De directe relatie die wordt gelegd tussen de opstand en de deportaties is écht feitelijk onjuist. Wat klopt is dat Turkse bronnen inderdaad melding maken van een opstand, maar de herkomst van deze informatie verklaart een hoop. De inhoud van sommige bronnen is gewoon simpelweg verzonnen, andere zijn afkomstig van Armeniërs die na langdurige martelingen eindelijk ‘bekenden’, maar in sommige gevallen is het gewoon propaganda en in scene gezet om de maatregelen tegen de Armeniërs te kunnen rechtvaardigen.[1] Vooral dit laatste punt is niet onbelangrijk. De propaganda van toen wordt door sommige ‘historici’ tot op de dag van vandaag gebruikt om de deportaties te verklaren.

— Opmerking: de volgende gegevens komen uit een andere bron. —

Lemma C4_snapshot_shows_last_code_update_witness :
  let d := JoinData (JStr "R") (Scalar (JStr "u1")) (Scalar (JStr "Ada"))
                    (Scalar (JStr "candidate")) None in
  let d' := JoinData (JStr "R") (Scalar (JStr "u2")) (Scalar (JStr "Bob"))
                     (Scalar (JStr "recruiter")) None in
  let u1 := CodeUpdate (Scalar (JStr "x = 1")) (Scalar (JStr "python"))
                       (Scalar JUndefined) (Scalar JUndefined) in
  let u2 := CodeUpdate (Scalar (JStr "let x = 2;")) (Scalar (JStr "javascript"))
                       (Scalar JUndefined) (Scalar JUndefined) in
  let st := (join_live_interview initial_state "a" d 1).2 in
  ∃ ps cs ss se,
    snapshot_of
      (join_live_interview (run_code_updates (JStr "R") ([("a", u1)] ++ [("a", u2)]) st)
                           "b" d' 2).1
    = Some (RoomState ps cs ss se)
    ∧ code cs = Scalar (JStr "let x = 2;")
    ∧ language cs = Scalar (JStr "javascript").
Proof.
  intros d d' u1 u2 st.
  eapply (C4_snapshot_shows_last_code_update st (JStr "R") _ [("a", u1)] "a" u2 "b" d' 2);
    reflexivity.
Defined.

(** C5 at work on the code: the messages a join emits, the [room-state]
    snapshot among them, are the same whether or not a stroke was drawn
    before; in a room where one stroke is on the whiteboard the snapshot
    of the next joiner lists participants, code state, screen shares and
    settings, and no stroke. *)
Theorem C5_snapshot_omits_whiteboard :
  (∀ st drawer sid stroke sock d now,
     snapshot_of
       (join_live_interview (whiteboard_draw st drawer sid stroke).2 sock d now).1
     = snapshot_of (join_live_interview st sock d now).1)
  ∧ (let d := JoinData (JStr "R") (Scalar (JStr "u1")) (Scalar (JStr "Ada"))
                       (Scalar (JStr "candidate")) None in
     let d' := JoinData (JStr "R") (Scalar (JStr "u2")) (Scalar (JStr "Bob"))
                        (Scalar (JStr "recruiter")) None in
     let stroke := Object [("x", Scalar (JNum 10)); ("y", Scalar (JNum 20))] in
     let st1 := (join_live_interview initial_state "a" d 1).2 in
     let st2 := (whiteboard_draw st1 "a" (JStr "R") stroke).2 in
     whiteboard <$> map_get (JStr "R") (liveInterviewRooms st2) = Some [stroke]
     ∧ snapshot_of (join_live_interview st2 "b" d' 2).1
       = Some (RoomState
                 [ Participant (Scalar (JStr "u1")) "a" (Scalar (JStr "Ada"))
                               (Scalar (JStr "candidate")) default_cameras true true 1;
                   Participant (Scalar (JStr "u2")) "b" (Scalar (JStr "Bob"))
                               (Scalar (JStr "recruiter")) default_cameras true true 2 ]
                 (CodeState (Scalar (JStr "")) (Scalar (JStr "javascript")) ∅)
                 [] (Settings true true true))).
Proof.
  split.
  - intros. by rewrite join_after_draw.
  - split; reflexivity.
Qed.

End LiveRoomsFacts.

(** ** The status of a live interview session *)

Module LiveSessionsFacts.
Import LiveSessions.

Lemma has_role_snoc r ps p :
  has_role r (ps ++ [p]) = has_role r ps || is_string r (p_role p).
Proof. unfold has_role. rewrite existsb_app. simpl. by rewrite orb_false_r. Qed.

(** A join that passes the two checks stores [join_session]. *)
Lemma join_accepted st sid s name role uuid now :
  st !! sid = Some s →
  (join st sid name role (JStr (accessCode s)) uuid now).2 !! sid
  = Some (join_session s (Participant uuid name role now None None true true) now).
Proof.
  intros Hs. unfold join. rewrite Hs. cbn [is_string].
  rewrite bool_decide_eq_true_2 by done. cbn [negb snd]. apply lookup_insert_eq.
Qed.

(** A session in progress stays so under any join, with its start
    time. *)
Lemma join_session_in_progress s p now :
  status_of s = InProgress →
  status_of (join_session s p now) = InProgress
  ∧ startedAt (join_session s p now) = startedAt s.
Proof.
  intros Hs. unfold join_session. cbn [status_of startedAt]. rewrite Hs.
  rewrite decide_False by done. rewrite bool_decide_eq_true_2 by done.
  cbn [negb]. by rewrite andb_false_r.
Qed.

(** The two outcomes of a join into a session that is not in progress:
    it starts the interview when both roles are present, and otherwise
    leaves a scheduled session waiting. *)
Lemma join_session_starts s p now :
  has_role "recruiter" (participants s ++ [p]) = true →
  has_role "candidate" (participants s ++ [p]) = true →
  status_of s ≠ InProgress →
  status_of (join_session s p now) = InProgress
  ∧ startedAt (join_session s p now) = Some now.
Proof.
  intros Hr Hc Hs. unfold join_session. cbn [status_of startedAt].
  rewrite Hr, Hc. cbn [andb].
  assert ((if decide (status_of s = Scheduled) then Waiting else status_of s)
          ≠ InProgress) as Hne by (by case_decide).
  by rewrite (bool_decide_eq_false_2 _ Hne).
Qed.

Lemma join_session_waits s p now :
  has_role "recruiter" (participants s ++ [p])
  && has_role "candidate" (participants s ++ [p]) = false →
  status_of s = Scheduled →
  status_of (join_session s p now) = Waiting
  ∧ startedAt (join_session s p now) = startedAt s.
Proof.
  intros Hroles Hs. unfold join_session. cbn [status_of startedAt].
  by rewrite Hroles, Hs.
Qed.

Lemma join_session_participants s p now :
  participants (join_session s p now) = participants s ++ [p].
Proof. done. Qed.

(** *** The claims on sessions *)

(** C6, as the code has it: on a session as [POST /create] leaves it, a
    join with role [recruiter] moves the status from scheduled to
    waiting, a join with role [candidate] after it moves it to
    in-progress and stamps the start time, and a third join with role
    [recruiter] leaves the status and the start time alone; in general a
    join into a session in progress changes neither. *)
Theorem C6_recruiter_then_candidate_starts_once :
  (∀ st sid s n1 n2 n3 u1 u2 u3 t1 t2 t3,
     st !! sid = Some s →
     status_of s = Scheduled →
     participants s = [] →
     let code := JStr (accessCode s) in
     let st1 := (join st sid n1 (JStr "recruiter") code u1 t1).2 in
     let st2 := (join st1 sid n2 (JStr "candidate") code u2 t2).2 in
     let st3 := (join st2 sid n3 (JStr "recruiter") code u3 t3).2 in
     status_of <$> st1 !! sid = Some Waiting
     ∧ startedAt <$> st1 !! sid = Some (startedAt s)
     ∧ status_of <$> st2 !! sid = Some InProgress
     ∧ startedAt <$> st2 !! sid = Some (Some t2)
     ∧ status_of <$> st3 !! sid = Some InProgress
     ∧ startedAt <$> st3 !! sid = Some (Some t2))
  ∧ (∀ s p now,
       status_of s = InProgress →
       status_of (join_session s p now) = InProgress
       ∧ startedAt (join_session s p now) = startedAt s).
Proof.
  split; [|apply join_session_in_progress].
  intros st sid s n1 n2 n3 u1 u2 u3 t1 t2 t3 Hs Hstatus Hnobody code st1 st2 st3.
  pose proof (join_accepted st sid s n1 (JStr "recruiter") u1 t1 Hs) as H1.
  fold code in H1. fold st1 in H1.
  set (s1 := join_session s _ t1) in H1.
  assert (accessCode s1 = accessCode s) as Hcode1 by done.
  pose proof (join_accepted st1 sid s1 n2 (JStr "candidate") u2 t2 H1) as H2.
  rewrite Hcode1 in H2. fold code in H2. fold st2 in H2.
  set (s2 := join_session s1 _ t2) in H2.
  assert (accessCode s2 = accessCode s) as Hcode2 by done.
  pose proof (join_accepted st2 sid s2 n3 (JStr "recruiter") u3 t3 H2) as H3.
  rewrite Hcode2 in H3. fold code in H3. fold st3 in H3.
  set (s3 := join_session s2 _ t3) in H3.
  rewrite H1, H2, H3. cbn [fmap option_fmap option_map].
  assert (status_of s1 = Waiting ∧ startedAt s1 = startedAt s) as [Hst1 Hstart1].
  { apply join_session_waits; [by rewrite Hnobody | done]. }
  assert (status_of s2 = InProgress ∧ startedAt s2 = Some t2) as [Hst2 Hstart2].
  { apply join_session_starts; [| | by rewrite Hst1];
      subst s1; rewrite join_session_participants, Hnobody; reflexivity. }
  destruct (join_session_in_progress s2
              (Participant u3 n3 (JStr "recruiter") t3 None None true true) t3 Hst2)
    as [Hst3 Hstart3].
  fold s3 in Hst3, Hstart3.
  by rewrite Hst1, Hstart1, Hst2, Hst3, Hstart3, Hstart2.
Qed.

Ook de door Ates-Snijdewind aangehaalde historicus Justin McCarthy is van mening dat de deportaties het gevolg waren van de Armeense opstand die veroorzaakt was door de Russen, en van genocide was dan ook geen sprake. In zijn boek The Ottoman Peoples and the end of Empire licht hij zijn zienswijze op deze historische gebeurtenis uitgebreid toe. Maar ook het bronnengebruik van McCarthy is dubieus. Zijn analyse is gebaseerd op niet één bron![2]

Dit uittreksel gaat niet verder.